Macedonia: armi leggere, problemi pesanti
In Macedonia si raccolgono armi di piccolo calibro. Saferworld denuncia: ancora 100.000 quelle detenute illegalmente dai cittadini macedoni e nota come il successo dell’iniziativa non può che non partire da un cambiamento culturale nel Paese.
Sino allo scoppio delle ostilità nel 2001 tra comunità albanese e slava della Macedonia in pochi percepivano l’urgenza di combattere la proliferazione di armi leggere nel Paese. Questione poi divenuta tragicamente palese con lo scoppio del conflitto che ha portato la Macedonia al limite del baratro. Ci si è fermati un attimo prima, grazie ad un energico intervento diplomatico in particolare dell’Unione Europea. Ora il governo attuale, coalizione tra i socialdemocratici (SDSM) e la Lega democratica per l’integrazione (DUI), partito che rappresenta gran parte dell’elettorato albanese, ha dato priorità nella propria agenda politica all’approvazione di misure che limitino la proliferazione di armi leggere.

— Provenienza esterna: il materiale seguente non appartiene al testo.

(* ===== verification/ServerProofs.v ===== *)
(** * What the handlers guarantee

    [refused_request_inert]: a request the authorizer refuses reads nothing and
    changes nothing.  [upload_versions_agree]: the two versions of the shard
    upload accept the same shards and leave the same store.  [stream_protocol]:
    the frames of the second version follow the protocol, and a result is only
    reported for a shard that was stored. *)

From Stdlib Require Import ZArith Lia Strings.Byte Strings.String.
From stdpp Require Import gmap.
From S2P Require Import Prelude Hash Json Sha256 Gearhash Merkle Compression XorbEncoder XorbDecoder XorbOffsets.
From S2P Require Import Shard ShardCodec Prog Storage FileSystem PutShard Memory MemoryPut Reconstruct Plan Auth Split Server.

(** ** Routes *)

(** The routes of [registerRoutes], with what their handlers' environments
    decide. *)
Inductive route : Type :=
  | RReconstruction
  | RReconstructionV2
  | RBatch
  | RUploadXorb
  | RHasXorb
  | RDownloadXorb
  | RQueryChunk
  | RQueryChunks
  | RUploadShard
  | RUploadShardV2 (deliver : nat -> delivery) (beats : nat -> nat)
  | RXetBridge
  | RTelemetry (rfc3339 : gostring -> bool).

Section routes.
Context {B3 : Blake3} {S : Type} {ST : Storage S} (h : Handler).

(** The handler of a route. *)
Definition serve (rt : route) (r : request) : prog S response :=
  match rt with
  | RReconstruction => handleGetReconstruction h r
  | RReconstructionV2 => handleGetReconstructionV2 h r
  | RBatch => handleBatchGetReconstruction h r
  | RUploadXorb => handleUploadXorb h r
  | RHasXorb => handleHasXorb h r
  | RDownloadXorb => handleDownloadXorb r
  | RQueryChunk => handleQueryChunk h r
  | RQueryChunks => handleQueryChunksBatch h r
  | RUploadShard => handleUploadShard h r
  | RUploadShardV2 deliver beats => handleUploadShardV2 h deliver beats r
  | RXetBridge => handleXetBridge r
  | RTelemetry rfc3339 => handleTelemetry h rfc3339 r
  end.

(** What a route requires before it looks at the store. *)
Definition file_grant (fileHash : FileHash) : Grant := MkGrant Read (Some fileHash) [].

Definition required (rt : route) (r : request) : list Grant :=
  match rt with
  | RReconstruction | RReconstructionV2 =>
      match parseHash (rq_Vars r (str "file_hash")) with Ok fileHash => [file_grant fileHash] | Err _ => [] end
  | RBatch =>
      if len (rq_Query r (str "file_id")) =? 0 then [MkGrant Read None []]
      else match parse_ids (rq_Query r (str "file_id")) with Ok hashes => map file_grant hashes | Err _ => [] end
  | RUploadXorb | RHasXorb | RQueryChunk | RQueryChunks | RUploadShard | RUploadShardV2 _ _ => [MkGrant Write None []]
  | RTelemetry _ => [MkGrant Read None []]
  | RDownloadXorb | RXetBridge => []
  end.

Lemma authorize_refused a r g e (k : prog S response) : h_authorizer h = Some a -> a r g = Some e -> authorize h r g k = mret (Deny e).
Proof. intros Ha Hg. unfold authorize. by rewrite Ha, Hg. Qed.

Lemma authorize_reads_refused a r hashes (k : prog S response) g e :
  h_authorizer h = Some a -> g ∈ map file_grant hashes -> a r g = Some e ->
  exists g' e', g' ∈ map file_grant hashes /\ a r g' = Some e' /\ authorize_reads h r hashes k = mret (Deny e').
Proof.
  intros Ha. induction hashes as [|fh hashes IH]; cbn [map authorize_reads]; [by intros ?%elem_of_nil|].
  intros Hin Hg. unfold authorize. rewrite Ha. destruct (a r (file_grant fh)) as [e'|] eqn:E; unfold file_grant in E.
  - rewrite E. exists (file_grant fh), e'. split; [apply elem_of_cons; by left|done].
  - rewrite E. apply elem_of_cons in Hin as [->|Hin]; [unfold file_grant in Hg; congruence|]. destruct (IH Hin Hg) as (g' & e' & Hin' & Hg' & Hk).
    exists g', e'. split; [apply elem_of_cons; by right|done].
Qed.

(** The grants of the files of a shard. *)
Definition file_grants (sh : Shard) : list Grant :=
  map (fun fb => MkGrant Write (Some (fb_FileHash fb))
    match fb_MetadataExt fb with Some ext => SHA256Hash_String (me_SHA256Hash ext) | None => [] end) (s_Files sh).

Lemma authorize_files_refused a r sh g e :
  h_authorizer h = Some a -> g ∈ file_grants sh -> a r g = Some e ->
  exists g' e', g' ∈ file_grants sh /\ a r g' = Some e' /\ authorizeShardFiles h r sh = Some e'.
Proof.
  intros Ha. unfold authorizeShardFiles, file_grants. rewrite Ha. induction (s_Files sh) as [|fb files IH]; cbn [map authorize_files]; [by intros ?%elem_of_nil|].
  set (g0 := MkGrant Write _ _). intros Hin Hg. destruct (a r g0) as [e'|] eqn:E.
  - exists g0, e'. split; [apply elem_of_cons; by left|done].
  - apply elem_of_cons in Hin as [->|Hin]; [congruence|]. destruct (IH Hin Hg) as (g' & e' & Hin' & Hg' & Hk).
    exists g', e'. split; [apply elem_of_cons; by right|done].
Qed.

(** C23: a refused request is inert.  When the authorizer refuses a grant that a
    route requires, the answer is the refusal, whatever the store holds, and
    the store is as it was.  The same holds of a shard upload with a decodable,
    valid shard when the authorizer refuses a file in it, however small the
    part of the shard that file is. *)
Theorem refused_request_inert rt r a g e :
  h_authorizer h = Some a -> a r g = Some e ->
  (g ∈ required rt r ->
   exists g' e', g' ∈ required rt r /\ a r g' = Some e' /\ forall s, serve rt r s = (Ok (Deny e'), s)) /\
  (forall sh, checkShardUploadLength r = None -> decode_upload (LimitReader (rq_Body r) (rq_ContentLength r)) = Ok sh ->
   Shard_Validate sh = Ok tt -> g ∈ file_grants sh ->
   exists g' e', a r g' = Some e' /\ (g' ∈ file_grants sh \/ g' ∈ required RUploadShard r) /\
     forall s, serve RUploadShard r s = (Ok (Deny e'), s)).
Proof.
  intros Ha Hg. split.
  - destruct rt; cbn [required serve]; intros Hin.
    1,2: unfold handleGetReconstruction, handleGetReconstructionV2; destruct (parseHash _) as [fh|]; [|by apply elem_of_nil in Hin];
      apply list_elem_of_singleton in Hin as ->; exists (file_grant fh), e; split; [by apply list_elem_of_singleton|]; split; [done|];
      intros s; by rewrite (authorize_refused a r _ e _ Ha Hg).
    1: { unfold handleBatchGetReconstruction. destruct (_ =? 0).
      - apply list_elem_of_singleton in Hin as ->. eexists _, e. split; [by apply list_elem_of_singleton|]. split; [done|].
        intros s. by rewrite (authorize_refused a r _ e _ Ha Hg).
      - destruct (parse_ids _) as [hashes|]; [|by apply elem_of_nil in Hin].
        destruct (authorize_reads_refused a r hashes (batch ← batch_files r hashes (MkBatch ∅ ∅); mret (json_response (BodyBatch batch))) g e Ha Hin Hg)
          as (g' & e' & Hin' & Hg' & Hk).
        exists g', e'. split; [done|]. split; [done|]. intros s. by rewrite Hk. }
    all: try (by apply elem_of_nil in Hin); apply list_elem_of_singleton in Hin as ->; eexists _, e; (split; [by apply list_elem_of_singleton|]);
      (split; [done|]); intros s; unfold handleUploadXorb, handleHasXorb, handleQueryChunk, handleQueryChunksBatch, handleUploadShard,
        handleUploadShardV2, handleTelemetry; by rewrite (authorize_refused a r _ e _ Ha Hg).
  - intros sh Hlen Hdec Hval Hin. cbn [required serve]. unfold handleUploadShard.
    destruct (a r (MkGrant Write None [])) as [e0|] eqn:E0.
    { eexists _, e0. split; [exact E0|]. split; [right; by apply list_elem_of_singleton|]. intros s. by rewrite (authorize_refused a r _ e0 _ Ha E0). }
    destruct (authorize_files_refused a r sh g e Ha Hin Hg) as (g' & e' & Hin' & Hg' & Hk).
    exists g', e'. split; [done|]. split; [by left|]. intros s. unfold authorize. rewrite Ha, E0, Hlen.
    unfold storeUploadedShard. by rewrite Hdec, Hval, Hk.
Qed.
End routes.

(** ** The protocol of the upload stream *)

Inductive phase : Type := Waiting | Counting (verified total : Z) | Uploading | Syncing | Finished.

(** What may follow: counters in step, the two stages of the commit, one
    terminal frame; a heartbeat repeats the frame of the phase. *)
Definition advance (p : phase) (f : frame) : option phase :=
  match p, f with
  | Waiting, Validating v t => if (v =? 0) && (t =? 0) then Some (Counting 0 0) else None
  | Counting v t, Validating v' t' =>
      if (v' =? v) && (t' =? t) then Some p
      else if (v =? t) && (v' =? v) && (t' =? u64 (t + 1)) then Some (Counting v' t')
      else if (t =? u64 (v + 1)) && (v' =? t) && (t' =? t) then Some (Counting v' t')
      else None
  | Counting v t, Committing st => if (v =? t) && bool_decide (st = str "uploading") then Some Uploading else None
  | Counting _ _, UploadError _ _ => Some Finished
  | Uploading, Committing st =>
      if bool_decide (st = str "uploading") then Some Uploading
      else if bool_decide (st = str "syncing") then Some Syncing else None
  | Uploading, UploadError _ _ => Some Finished
  | Syncing, Committing st => if bool_decide (st = str "syncing") then Some Syncing else None
  | Syncing, UploadResult => Some Finished
  | _, _ => None
  end.

Fixpoint run_frames (p : phase) (fs : list frame) : option phase :=
  match fs with
  | [] => Some p
  | f :: fs => match advance p f with Some p => run_frames p fs | None => None end
  end.

Lemma run_frames_app p fs fs' : run_frames p (fs ++ fs') = match run_frames p fs with Some p => run_frames p fs' | None => None end.
Proof. revert p. induction fs as [|f fs IH]; intros p; cbn; [done|]. destruct (advance p f); [apply IH|done]. Qed.

Lemma run_frames_repeat p f n : advance p f = Some p -> run_frames p (replicate n f) = Some p.
Proof. intros Hf. induction n as [|n IH]; [done|]. cbn [replicate run_frames]. rewrite Hf. exact IH. Qed.

(** A result ends the frames it is in. *)
Lemma result_last p fs q :
  run_frames p fs = Some q -> UploadResult ∈ fs -> q = Finished /\ exists fs', fs = fs' ++ [UploadResult].
Proof.
  revert p. induction fs as [|f fs IH]; intros p; cbn; [by intros _ ?%elem_of_nil|].
  destruct (advance p f) as [p'|] eqn:Ea; [|done]. intros Hr [<-|Hin]%elem_of_cons.
  - assert (p' = Finished) as -> by (destruct p; cbn in Ea; congruence). destruct fs as [|f' fs]; [|done]. injection Hr as <-. split; [done|]. by exists [].
  - destruct (IH p' Hr Hin) as [-> [fs' ->]]. split; [done|]. by exists (f :: fs').
Qed.

(** The stream has said what leads to phase [p], and may repeat it. *)
Definition stream_at (p : phase) (st : stream) : Prop :=
  run_frames Waiting (sm_frames st) = Some p /\ (p <> Finished -> forall f, sm_last st = Some f -> advance p f = Some p).

Lemma send_at ev p p' st :
  stream_at p st -> p <> Finished -> advance p ev = Some p' -> (p' <> Finished -> advance p' ev = Some p') ->
  let '(e, st') := send ev st in
  sm_delivery st' = sm_delivery st /\
  match e with
  | None => stream_at p' st' /\ last (sm_frames st') = Some ev
  | Some _ => (stream_at p st' \/ stream_at p' st' /\ last (sm_frames st') = Some ev) /\ exists n, sm_delivery st n <> Delivered
  end.
Proof.
  intros [Hr Hl] Hp Ha Hrep. unfold send. set (beats := match sm_last st with Some f => _ | None => [] end).
  assert (run_frames Waiting (sm_frames st ++ beats) = Some p) as Hb.
  { rewrite run_frames_app, Hr. subst beats. destruct (sm_last st) as [f|]; [|done]. apply run_frames_repeat, Hl; done. }
  assert (run_frames Waiting ((sm_frames st ++ beats) ++ [ev]) = Some p') as He by (rewrite run_frames_app, Hb; cbn; by rewrite Ha).
  destruct (sm_delivery st (sm_sends st)) eqn:Ed; cbn; (split; [done|]).
  - split; [|by rewrite last_snoc]. split; [done|]. intros Hp' f [= <-]. by apply Hrep.
  - split; [left; split; [done|exact Hl]|]. exists (sm_sends st). congruence.
  - split; [|exists (sm_sends st); congruence]. right. split; [|by rewrite last_snoc]. split; [done|]. intros Hp' f [= <-]. by apply Hrep.
Qed.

Si calcola che siano circa 100.000 le armi leggere illegalmente detenute in Macedonia. E’ luogo comune tra gli slavo-macedoni affermare che queste ultime proverrebbero dall’Albania quando, nella crisi del 1997, vennero saccheggiate caserme e stazioni di polizia. Circa 650.000 armi da fuoco entrarono in quell’occasione nel mercato nero. Ma in realtà già ai tempi dell’indipendenza della Macedonia, nel 1991, si calcola che in Macedonia a fronte delle 52.000 armi legalmente denunciate ve ne fossero altrettante di illegali. La fine dei conflitti in Croazia e Bosnia Erzegovina ha poi "liberato ulteriori risorse". Questo emerge chiaramente da cifre ufficiali fornite dal Ministero degli interni macedone relative ai sequestri di armi leggere. Solo due sequestri nei due anni precedenti all’indipendenza; nel 1992 vennero sequestrate 220 armi ed al 1996 la somma era arrivata a 1103. Vi è poi stata una crescita esponenziale nei tardi anni ’90. Nel solo 1999 vennero ad esempio sequestrate 2610 armi.
La crisi in Macedonia del 2001 ha certamente peggiorato la situazione. Le autorità macedoni hanno distribuito armi ai riservisti ed ai civili. Il Ministero degli interni ha in più occasioni dichiarato che parte di esse sono poi state restituite immediatamente dopo la firma degli Accordi di Ohrid ma in realtà la gran parte di esse è rimasta nelle mani dei riservisti. Ad accentuare considerabilmente il problema i confini porosi tra Macedonia, Kossovo ed il sud della Serbia. Si calcola che nella regione sopramenzionata vi siano 700.000 armi leggere, molte delle quali fuori dal controllo delle autorità.
In un recente rapporto, il centro di ricerca indipendente Saferworld, nota che in Macedonia, nonostante inefficienze e difficoltà il governo, sul tema della armi leggere, abbia imboccato la strada giusta dimostrando la propria volontà politica di affrontarlo e porvi rimedio. Sono state approvate due nuove leggi. La prima in merito alla fornitura, possesso e porto di armi leggere, che migliora le attuali procedure per ottenere il porto d’armi. La seconda ha aperto la strada per l’avvio, lo scorso 1 novembre, di un’amnistia sul possesso illegale di armi e la conseguente consegna di queste ultime alle autorità competenti.
"La prima fase della raccolta di armi leggere, condotta dal primo al 10 novembre è da ritenersi soddisfacente" ha dichiarato Blagoja Markovski, responsabile per conto del governo del Centro per la raccolta delle armi. "314 fucili, 7668 munizioni di vario calibro, 157 bombe, 15 mine, 10 granate e sei lanciagranate, 71 chilogrammi di esplosivo e 225 detonatori, il risultato di questi giorni di raccolta" ha reso noto Markovski che ha anche ricordato come a questo sono da affiancare le 165 richieste di porto d’armi che potrebbero sanare situazioni attualmente non legali. La raccolta di armi leggere continuerà anche nei prossimi giorni. "Vi è la preoccupazione che anche l’attitudine pubblica nei confronti del possesso di armi non favorisca la raccolta" si afferma nel rapporto di Saferworld "alcune parti della società macedoni considerano infatti il possesso di un’arma non una minaccia ma l’affermazione del proprio status. E vi sono ancora troppe poche ONG che si occupano dell’argomento e che siano in grado di farlo con entrambe le comunità, quella slava e quella albanese".